Douglas wrote an intemperate dissent to the order.  He wrote that the decision to reargue Roe “dilutes the integrity of the Court.”  He said that prolonging the abortion decision until after that year’s election would be seen by many as “a political gesture unworthy of the Court.”  In the end, Douglas decided not to publish his dissent.

Blackmun spent much of the summer of 1972 in Minnesota researching abortion at the Mayo Clinic’s library.  He reworked his draft to make the right of privacy explicit.  Women had a constitutional right to choose whether or not to bear a child.  Here, the contraceptives cases provided precedent.  The Court said in Eisenstadt women should be able to choose whether or not to bear a child.

The right to an abortion, he wrote, was not absolute.  The state had compelling interests in regulating abortions to protect women’s health—especially after three months, when risks increased.  And at some point, the interest of the state in protecting the life of the fetus overrode the privacy interest.  For lack of a better place to draw the line, Blackmun said that point came about six months into a pregnancy.  So Roe’s “trimester” framework emerged.

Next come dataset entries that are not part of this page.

(* ===== verification/Names.v ===== *)
(** The name section: its reader [crates/wasmparser/src/readers/core/names.rs],
    its encoder [crates/wasm-encoder/src/core/names.rs], and its translation in
    [reencode::utils] of [crates/wasm-encoder/src/reencode.rs]. *)

From Stdlib Require Import ZArith Lia String.
From stdpp Require Import prelude.
From S2P Require Import Prelude Leb128 BinaryReader Encode Types EncTypes Operands.
From S2P Require Import Operators OperatorReader Instructions Reencode SectionReader.
From S2P Require Import CompositeTypes Items EncSections ReencodeSections Parser.

Local Open Scope Z_scope.

(** ** Reading *)

Record Naming := mkNaming { naming_index : Z; naming_name : list Z }.

Definition from_reader_naming : Reader Naming :=
  index ← read_var_u32;
  name ← read_unlimited_string;
  mret (mkNaming index name).
#[export] Instance FromReader_Naming : FromReader Naming := from_reader_naming.

(** [NameMap] and [IndirectNameMap] are sections of [Naming] and [IndirectNaming]. *)
Record IndirectNaming := mkIndirectNaming { indirect_index : Z; indirect_names : SectionLimited }.

(** The loop that skips the names of a [NameMap]. *)
Fixpoint skip_namings (n : nat) : Reader () :=
  match n with
  | O => mret tt
  | S n' => read_var_u32;; skip_string;; skip_namings n'
  end.

Definition from_reader_indirect_naming : Reader IndirectNaming :=
  index ← read_var_u32;
  names ← skip (count ← read_var_u32; skip_namings (Z.to_nat count));
  map ← lift_result (section_new names);
  mret (mkIndirectNaming index map).
#[export] Instance FromReader_IndirectNaming : FromReader IndirectNaming :=
  from_reader_indirect_naming.

Inductive Name :=
| Name_Module (name : list Z) (name_range : Z * Z)
| Name_Function (map : SectionLimited)
| Name_Local (map : SectionLimited)
| Name_Label (map : SectionLimited)
| Name_Type (map : SectionLimited)
| Name_Table (map : SectionLimited)
| Name_Memory (map : SectionLimited)
| Name_Global (map : SectionLimited)
| Name_Element (map : SectionLimited)
| Name_Data (map : SectionLimited)
| Name_Field (map : SectionLimited)
| Name_Tag (map : SectionLimited)
| Name_Unknown (ty : Z) (data : list Z) (range : Z * Z).

Definition name_map_of (mk : SectionLimited -> Name) (reader : BinaryReader) : result Name :=
  match section_new reader with
  | Ok map => Ok (mk map)
  | Err e => Err e
  | Panic => Panic
  end.

Definition name_from_reader (id : Z) (reader : BinaryReader) : result Name :=
  let data := remaining_buffer reader in
  let offset := original_position reader in
  match id with
  | 0 =>
      match read_string reader with
      | (Ok name, reader') =>
          if negb (eof reader') then
            Err (err_new (lit "trailing data at the end of a name") (original_position reader'))
          else Ok (Name_Module name (offset, original_position reader'))
      | (Err e, _) => Err e
      | (Panic, _) => Panic
      end
  | 1 => name_map_of Name_Function reader
  | 2 => name_map_of Name_Local reader
  | 3 => name_map_of Name_Label reader
  | 4 => name_map_of Name_Type reader
  | 5 => name_map_of Name_Table reader
  | 6 => name_map_of Name_Memory reader
  | 7 => name_map_of Name_Global reader
  | 8 => name_map_of Name_Element reader
  | 9 => name_map_of Name_Data reader
  | 10 => name_map_of Name_Field reader
  | 11 => name_map_of Name_Tag reader
  | ty => Ok (Name_Unknown ty data (offset, offset + Z.of_nat (length data)))
  end.
#[export] Instance Subsection_Name : Subsection Name := name_from_reader.

(** [CustomSectionReader::as_known], as far as its callers here look at it: the
    other known sections are not distinguished. *)
Inductive KnownCustom := KC_Name (reader : BinaryReader) | KC_Other.

(** ["name"]. *)
Definition name_str : list Z := [0x6e; 0x61; 0x6d; 0x65].

Definition as_known (c : CustomSectionReader) : KnownCustom :=
  if bool_decide (custom_name c = name_str) then KC_Name (shrink (custom_reader c)) else KC_Other.

(** ** Encoding *)

Module WN.
Section encode.
Context {L : Leb128}.

(** [NameMap] and [IndirectNameMap] have the fields of the sections. *)
Definition NameMap := SectionBuilder.
Definition IndirectNameMap := SectionBuilder.

Definition encode_name_map (s : SectionBuilder) : Enc :=
  encode_u32 (num_added s) +> extend (bytes s).

Definition size (s : SectionBuilder) : option Z :=
  n ← encoding_size (num_added s);
  Some (n + Z.of_nat (length (bytes s))).

Definition append (idx : Z) (name : list Z) (s : NameMap) : option NameMap :=
  add_item (encode_u32 idx +> encode_str name) s.

Definition indirect_append (idx : Z) (names : NameMap) (s : IndirectNameMap)
  : option IndirectNameMap :=
  add_item (encode_u32 idx +> encode_name_map names) s.

(** [NameSection]: the bytes of its subsections. *)
Definition NameSection := list Z.
Definition NameSection_new : NameSection := [].

Definition subsection_header (id len : Z) : Enc := push id +> encode_usize len.

(** A subsection is appended to [self.bytes]. *)
Definition push_subsection (names : NameSection) (e : Enc) : option NameSection :=
  bs ← e;
  Some (names ++ bs).

Definition module (name : list Z) (names : NameSection) : option NameSection :=
  if Z.of_nat (length name) <=? 2 ^ 32 - 1 then
    len ← encoding_size (Z.of_nat (length name));
    push_subsection names (subsection_header 0 (len + Z.of_nat (length name)) +> encode_str name)
  else None.

(** [functions], [locals], [labels], [types], [tables], [memories], [globals],
    [elements], [data], [fields] and [tags], by the id of their subsection. *)
Definition map_subsection (id : Z) (map : SectionBuilder) (names : NameSection)
  : option NameSection :=
  n ← size map;
  push_subsection names (subsection_header id n +> encode_name_map map).

Definition raw (id : Z) (data : list Z) (names : NameSection) : option NameSection :=
  push_subsection names (push id +> encode_bytes data).

Definition encode_name_section (names : NameSection) : Enc :=
  WS.encode_custom_section name_str names.
End encode.
End WN.

(** ** Translation *)

Section utils.
Context {T : Hooks.Reencode} {L : Leb128}.

Definition append_naming (map_index : Z -> Z) (naming : Naming) (ret : WN.NameMap)
  : outcome WN.NameMap :=
  unwrap_outcome (WN.append (map_index (naming_index naming)) (naming_name naming) ret).

Definition name_map (map : SectionLimited) (map_index : Z -> Z) : outcome WN.NameMap :=
  for_each (A := Naming) (append_naming map_index) map SectionBuilder_new.

Definition append_indirect (map_index : Z -> Z) (naming : IndirectNaming)
  (ret : WN.IndirectNameMap) : outcome WN.IndirectNameMap :=
  names ← name_map (indirect_names naming) (fun i => i);
  unwrap_outcome (WN.indirect_append (map_index (indirect_index naming)) names ret).

Definition indirect_name_map (map : SectionLimited) (map_index : Z -> Z)
  : outcome WN.IndirectNameMap :=
  for_each (A := IndirectNaming) (append_indirect map_index) map SectionBuilder_new.

Definition push_map (id : Z) (names : WN.NameSection) (map : outcome SectionBuilder)
  : outcome WN.NameSection :=
  map ← map;
  unwrap_outcome (WN.map_subsection id map names).

Definition parse_custom_name_subsection (section : Name) (names : WN.NameSection)
  : outcome WN.NameSection :=
  match section with
  | Name_Module name _ => unwrap_outcome (WN.module name names)
  | Name_Function map => push_map 1 names (name_map map Hooks.function_index)
  | Name_Type map => push_map 4 names (name_map map Hooks.type_index)
  | Name_Local map => push_map 2 names (indirect_name_map map Hooks.function_index)
  | Name_Label map => push_map 3 names (indirect_name_map map Hooks.function_index)
  | Name_Table map => push_map 5 names (name_map map Hooks.table_index)
  | Name_Memory map => push_map 6 names (name_map map Hooks.memory_index)
  | Name_Global map => push_map 7 names (name_map map Hooks.global_index)
  | Name_Element map => push_map 8 names (name_map map Hooks.element_index)
  | Name_Data map => push_map 9 names (name_map map Hooks.data_index)
  | Name_Tag map => push_map 11 names (name_map map Hooks.tag_index)
  | Name_Field map => push_map 10 names (indirect_name_map map Hooks.type_index)
  | Name_Unknown ty data _ => unwrap_outcome (WN.raw ty data names)
  end.

(** The loop over the subsections; each takes at least one byte. *)
Fixpoint name_section_loop (fuel : nat) (section : BinaryReader) (ret : WN.NameSection)
  : outcome WN.NameSection :=
  match fuel with
  | O => RPanic
  | S fuel' =>
      match subsections_next (A := Name) section with
      | (None, _) => ROk ret
      | (Some x, section') =>
          subsection ← from_result x;
          ret' ← parse_custom_name_subsection subsection ret;
          name_section_loop fuel' section' ret'
      end
  end.

Definition custom_name_section (section : BinaryReader) : outcome WN.NameSection :=
  name_section_loop (S (length (remaining_buffer section))) section WN.NameSection_new.
End utils.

Blackmun also declared that a fetus was not a person in the constitutional sense.  The right to liberty under the Constitution attaches only after birth.  Of course, if fetuses were persons within the meaning of the Constitution, abortions would be a gross violation of rights.

The case was reargued in October, but it was a nearly pointless exercise.  The votes were in.

Justice White wrote a dissent.  He wrote, “I find nothing in the language or history of the Constitution to support the Court's judgment. . . . As an exercise of raw judicial power, the Court perhaps has authority to do what it does today; but, in my view, its judgment is an improvident and extravagant exercise of the power of judicial review.”

January 22, 1973 was decision day.  It was also the day former President Lyndon Johnson died.  And that turned out to be the bigger story.  

But the public reaction was strong.  Cardinal Clarence Cook asked, “How many millions of children…will never live to see the light of day because of this shocking decision of the Supreme Court today?” Cardinal Krol said it “was hard to think of any decision in the 200 years of our history that had more disastrous implications for our stability as a civilized society.”  The state of Texas filed a petition for rehearing comparing the decision to Dred Scott.

Norma McCorvey found out she won her case at the kitchen table in a house she shared with Connie, the woman who became her lover and partner.  She read the story on the front page of the Dallas Times-Herald.  Norma had never told Connie about her role in the abortion case.  She pointed out the reference to the plaintiff Jane Roe in the story.  And then she asked Connie, “How would you like to meet Jane Roe?”

Of course, Roe v Wade was more the beginning of the abortion debate than the end of it.  The core liberty protected by Roe remains (at least as of the time of this lecture, 2019).  But the Court has abandoned Roe’s trimester framework.  It now upholds state regulations which do not pose a—quote—“undue burden” on the right.

Roe v Wade has changed America’s politics in ways too numerous to mention.  It has become a litmus test for candidates in both major parties.

It is a highly emotional and complicated issue.  Abortions are, perhaps most Americans agree, at least morally dubious.  And one can ask whether societal acceptance of morally dubious actions makes it more likely we will come to accept morally wrong decisions—infanticide perhaps.  On the other hand, many Americans might understand that pregnancies and childbirth greatly affect the lives of women.  And they might believe that when a woman and a doctor decide abortion is the better option, little is to be gained by locking the doctor ink jail.  Ultimately, as they say, that’s where the rubber meets the road.

Anyone who says the abortion question is an easy one isn’t thinking very hard about the issue.  It’s tough—damn tough.